- _Work instruction_
What you need to produce from the material below is an exact transcription of the lines from the one with "assert (Hf : forall" through the one with "eapply read_fields_octets; [|exact", both included, and no other line.

START Supplied data

(* ===== verification/WebhookSourceFacts.v ===== *)
(** * WebhookSourceFacts: which addresses the filter admits, and how its list is kept. *)
From Stdlib Require Import DecimalString.
From S2P Require Import Prelude Json Events StripeApi Webhooks WebhookWorld WebhookSource.
Import MemoryLog.

(** ** Digits *)
Lemma uint_head c o d : NilEmpty.uint_of_string (String c o) = Some d -> is_digit c = true /\ exists d', NilEmpty.uint_of_string o = Some d'.
Proof.
  cbn. destruct (NilEmpty.uint_of_string o) as [d'|]; [|by destruct c as [[] [] [] [] [] [] [] []]].
  intros Hc. split; [|by exists d']. revert Hc. by destruct c as [[] [] [] [] [] [] [] []].
Qed.
Lemma uint_no_mark c s d : NilEmpty.uint_of_string s = Some d -> is_digit c = false -> string_has c s = false.
Proof.
  intros Hs Hc. revert d Hs. induction s as [|x s IH]; intros d Hs; [done|]. destruct (uint_head _ _ _ Hs) as [Hx [d' Hs']].
  cbn. rewrite (IH d' Hs'), orb_false_r. apply Ascii.eqb_neq. congruence.
Qed.
Lemma parse_octet_ok s n : parse_octet s = Some n -> (n <= 255)%N /\ forall c, is_digit c = false -> string_has c s = false.
Proof.
  intros H. assert (exists d, NilEmpty.uint_of_string s = Some d /\ (n <= 255)%N) as (d & Hd & Hn).
  { assert (E : match parse_digits s with Some n => if (n <=? 255)%N then Some n else None | None => None end = Some n).
    { revert H. unfold parse_octet. destruct s as [|c s]; [done|]. by destruct c as [[] [] [] [] [] [] [] []], s. }
    unfold parse_digits in E. destruct s as [|c s]; [done|]. destruct (NilEmpty.uint_of_string (String c s)) as [d|]; [|done].
    exists d. split; [done|]. destruct (N.leb_spec (N.of_uint d) 255); [|done]. by injection E as <-. }
  split; [done|]. intros c. by apply uint_no_mark with d.
Qed.
Lemma split_all_has c d s : c <> d -> string_has c s = existsb (string_has c) (split_all d s).
Proof.
  intros Hne. induction s as [|x s IH]; [done|]. cbn. destruct (Ascii.eqb_spec x d) as [->|].
  - cbn. rewrite IH. destruct (Ascii.eqb_spec d c); [congruence|done].
  - rewrite IH. destruct (split_all d s) as [|f fs] eqn:E; cbn; [by rewrite !orb_false_r|]. by rewrite orb_assoc.
Qed.
Lemma split_all_mark s a b rest : split_all "." s = a :: b :: rest -> string_has ":" a = false -> first_mark s = Some "."%char.
Proof.
  revert a. induction s as [|x s IH]; intros a; [done|]. cbn. destruct (Ascii.eqb_spec x ".") as [->|Hx]; [done|].
  destruct (split_all "." s) as [|f fs]; [done|]. intros [= <- ->]. cbn. intros [Hc Hf]%orb_false_iff.
  rewrite Hc. by apply (IH f).
Qed.
Lemma parseIPv4_ok s b :
  parseIPv4 s = Some b -> List.length b = 4%nat /\ Forall (fun n => (n < 256)%N) b /\ first_mark s = Some "."%char /\ string_has "/" s = false.
Proof.
  unfold parseIPv4. destruct (split_all "." s) as [|f1 [|f2 [|f3 [|f4 [|]]]]] eqn:Es; try done.
  destruct (parse_octet f1) as [n1|] eqn:E1, (parse_octet f2) as [n2|] eqn:E2, (parse_octet f3) as [n3|] eqn:E3, (parse_octet f4) as [n4|] eqn:E4; try done.
  intros [= <-]. apply parse_octet_ok in E1 as [? Ho1], E2 as [? Ho2], E3 as [? Ho3], E4 as [? Ho4]. split_and!; [done|repeat constructor; lia|..].
  - eapply split_all_mark; [exact Es|]. by apply Ho1.
  - rewrite (split_all_has "/" "."), Es by done. cbn. by rewrite Ho1, Ho2, Ho3, Ho4.
Qed.

(** ** The bytes of a parsed address *)
Lemma read_hex_bound s off acc off' acc' rest :
  (acc < 16 ^ N.of_nat off)%N -> (off <= 4)%nat -> read_hex s off acc = Some (off', acc', rest) -> (acc' < 65536)%N.
Proof.
  revert off acc. induction s as [|c s IH]; intros off acc Ha Ho; cbn [read_hex].
  - intros [= <- <- _]. eapply N.lt_le_trans; [exact Ha|]. apply (N.pow_le_mono_r 16 (N.of_nat off) 4); lia.
  - destruct (hex_val c) as [d|] eqn:Ed.
    + destruct (Nat.ltb_spec 3 off); [done|]. apply IH; [|lia]. rewrite Nat2N.inj_succ, N.pow_succ_r'.
      assert (d < 16)%N; [|lia]. revert Ed. unfold hex_val, is_digit, between. repeat case_match; intros [= <-]; rewrite ?andb_true_iff, ?N.leb_le in *; lia.
    + intros [= <- <- _]. eapply N.lt_le_trans; [exact Ha|]. apply (N.pow_le_mono_r 16 (N.of_nat off) 4); lia.
Qed.
Definition octets (l : list N) : Prop := Forall (fun n => (n < 256)%N) l.
Lemma read_fields_octets turns ip ell s ip' ell' s' :
  octets ip -> read_fields turns ip ell s = Some (ip', ell', s') -> octets ip'.
Proof.
  revert ip ell s. induction turns as [|turns IH]; intros ip ell s Hip; cbn [read_fields]; [by intros [= <- _ _]|].
  destruct (read_hex s 0 0) as [[[off acc] rest]|] eqn:Er; [|done]. apply read_hex_bound in Er; [|done|lia].
  destruct (off =? 0)%nat; [done|]. set (i2 := ip ++ _).
  assert (Hi2 : octets i2).
  { apply Forall_app. split; [done|]. repeat constructor; [apply N.Div0.div_lt_upper_bound; lia|by apply N.mod_lt]. }
  assert (H4 : match parseIPv4 s with Some b => octets (ip ++ b) | None => True end).
  { destruct (parseIPv4 s) as [b|] eqn:E4; [|done]. apply Forall_app. split; [done|]. by apply parseIPv4_ok in E4 as (_ & ? & _). }
  destruct rest as [|c more]; [by intros [= <- _ _]|]. destruct (Ascii.eqb c ".").
  { destruct (_ && _); [done|]. destruct (_ <? _)%nat; [done|]. destruct (parseIPv4 s) as [b|]; [|done]. by intros [= <- _ _]. }
  destruct (Ascii.eqb c ":"); [|done]. cbn. destruct more as [|c' more']; [done|]. destruct (Ascii.eqb c' ":"); [|by apply IH].
  destruct ell; [done|]. destruct (String.eqb more' ""); [by intros [= <- _ _]|by apply IH].
Qed.
Lemma expand_octets ip ell s b : octets ip -> expand (ip, ell, s) = Some b -> octets b.
Proof.
  intros Hip. unfold expand. destruct (String.eqb s ""); [|done]. cbn [negb]. destruct (List.length ip <? 16)%nat.
  - destruct ell as [e|]; [|done]. intros [= <-]. apply Forall_app. split; [by apply Forall_take|]. apply Forall_app. split; [|by apply Forall_drop].
    apply Forall_replicate. lia.
  - destruct ell; [done|]. by intros [= <-].
Qed.
Lemma ParseIP_octets s ip : ParseIP s = Some ip -> octets ip.
Proof.
  unfold ParseIP. intros (a & Ha & ->)%fmap_Some. assert (Ho : octets a).
  { revert Ha. unfold ParseAddr. destruct (first_mark s) as [c|]; [|done]. destruct (Ascii.eqb c ".").
    { intros (_ & ? & _)%parseIPv4_ok. done. }
    assert (Hf : forall ell t, match read_fields 8 [] ell t with Some r => expand r | None => None end = Some a -> octets a).
    { intros ell t. destruct (read_fields 8 [] ell t) as [[[ip' ell'] t']|] eqn:Er; [|done]. apply expand_octets.
      eapply read_fields_octets; [|exact Er]. constructor. }
    unfold parseIPv6. destruct (has_prefix "::" s); [|apply Hf]. destruct (String.eqb _ ""); [|apply Hf].
    intros [= <-]. repeat constructor; lia. }
  unfold As16. destruct (_ =? 4)%nat; [|done]. apply Forall_app. split; [|done]. repeat constructor; lia.
Qed.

END Supplied data

- _Expected output_
    assert (Hf : forall ell t, match read_fields 8 [] ell t with Some r => expand r | None => None end = Some a -> octets a).
    { intros ell t. destruct (read_fields 8 [] ell t) as [[[ip' ell'] t']|] eqn:Er; [|done]. apply expand_octets.
      eapply read_fields_octets; [|exact Er]. constructor. }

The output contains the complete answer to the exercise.